Clarisa Rut Hardy Raskovan (born December 15, 1945 in Buenos Aires) is an Argentinian-born psychologist, anthropologist, writer and politician from Chile, Minister for Social Development and Planning during the first term of Michelle Bachelet.

Biography 
Born in a Jewish family that fled to South America to escape from the Nazis, arrived to Chile at the age of five. Her father was the Indian filmmaker Boris Hardy.

She studied at the Scuola Italiana of Santiago, and psychology at the University of Chile and later obtained a master's degree in social anthropology at the University of Oxford.

Professional and public career 
Her first job as a public servant was in 1972, when she was appointed Human Resources Manager of the state-owned Corporación de Fomento de la Producción (Corfo).

In 1974, Hardy left Chile to teach at the School of Psychology of the National Autonomous University of Mexico. Later, also in Mexico, between 1982 and 1983, she worked as a researcher for the Center for Social and Economic Studies of the Third World (Ceestem).

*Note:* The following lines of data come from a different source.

(** Whenever some line of the document holds the setting,
    [verify_config_line] answers true. *)
Lemma verify_config_line_some_line (doc key value : str) :
  some_line_has_setting doc key value = true ->
  verify_config_line doc key value = true.
Proof.
  unfold some_line_has_setting, text_lines, split, line_has_setting.
  intros H. apply List.existsb_exists in H as (line & Hin & Hline).
  destruct (split_go_LF_member doc [] line Hin) as (pre & rest & Heq & Hpre & Hrest).
  simpl in Heq. subst doc.
  unfold verify_config_line, re_search. apply search_go_app.
  apply verify_pat_in_document; [exact Hline | |].
  - destruct Hpre as [-> | [p ->]]; [now left | right].
    rewrite map_app. simpl. apply last_snoc.
  - destruct Hrest as [-> | [r ->]]; reflexivity.
Qed.

End VerifyLineFacts.
Export VerifyLineFacts.

Module VerifyLine.

(** The pattern accepts a wrapped setting on one line, indented or not. *)
Example verify_config_line_examples :
  verify_config_line (txt "Port 22" ++ [LF] ++ txt "  PermitRootLogin   no" ++ [LF])
    (txt "PermitRootLogin") (txt "no") = true /\
  verify_config_line (txt "#PermitRootLogin no" ++ [LF])
    (txt "PermitRootLogin") (txt "no") = false /\
  verify_config_line (txt "PermitRootLogin none" ++ [LF])
    (txt "PermitRootLogin") (txt "no") = false.
Proof. repeat split; vm_compute; reflexivity. Qed.

(** C9.  [verify_config_line] answers true for a document in which no line
    holds the setting: [\s+] between key and value also matches a newline,
    so a key that ends one line and a value that starts the next are
    accepted.  (The other direction holds: see
    [verify_config_line_some_line].) *)
Theorem verify_config_line_spans_lines :
  verify_config_line (txt "PermitRootLogin" ++ [LF] ++ txt "no")
    (txt "PermitRootLogin") (txt "no") = true /\
  text_lines (txt "PermitRootLogin" ++ [LF] ++ txt "no")
  = [txt "PermitRootLogin"; txt "no"] /\
  some_line_has_setting (txt "PermitRootLogin" ++ [LF] ++ txt "no")
    (txt "PermitRootLogin") (txt "no") = false.
Proof. repeat split; vm_compute; reflexivity. Qed.

End VerifyLine.

(* ================================================================== *)
(** * Facts about the policy gate *)
(* ================================================================== *)

Module PolicyFacts.

Lemma first_denied_some (parts : list str) (bad : str) :
  first_denied parts = Some bad ->
  exists p, In p parts /\ bad = strip p /\ offending p = true.
Proof.
  induction parts as [|p rest IH]; simpl; [discriminate|].
  destruct (nonempty (strip p) && negb (cmd_allowed (strip p))) eqn:E.
  - intros H. injection H as <-. exists p. repeat split; [now left | exact E].
  - intros H. destruct (IH H) as (q & Hin & Hq). exists q. split; [now right | exact Hq].
Qed.

Lemma first_denied_none (parts : list str) :
  first_denied parts = None <-> Forall (fun p => offending p = false) parts.
Proof.
  induction parts as [|p rest IH]; simpl.
  - split; [constructor | reflexivity].
  - fold (offending p). destruct (offending p) eqn:E.
    + split; [discriminate | intros H; inversion H; congruence].
    + rewrite IH. split; [now constructor | intros H; now inversion H].
Qed.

At the end of 1983 returned to Chile to work in social affairs. In 1990, she was appointed head of the Department of Social Affairs of the Ministry for Social Development and Planning. Later, she was appointed Executive Secretary of the Chilean government's inter-ministry Social Affairs Committee.

In 1994, she started working for Fundación Chile 21, a socialist think tank founded by the social democrat politician and later president Ricardo Lagos, responsible for the social affairs workshops. In 1996, she was appointed coordinator of the Social Affairs Department, while at the same time, working as an advisor to the Ministry of Labor and Social Affairs.

In 2000, Hardy was appointed Executive Director of Fundación Chile 21, and at the same time, she became part of the advisor committee of the National Women's Service (Sernam). She remained in the position until 2005.

In 2006, she was appointed Minister for Social Development and Planning by president Michelle Bachelet. She remained in office until 2008.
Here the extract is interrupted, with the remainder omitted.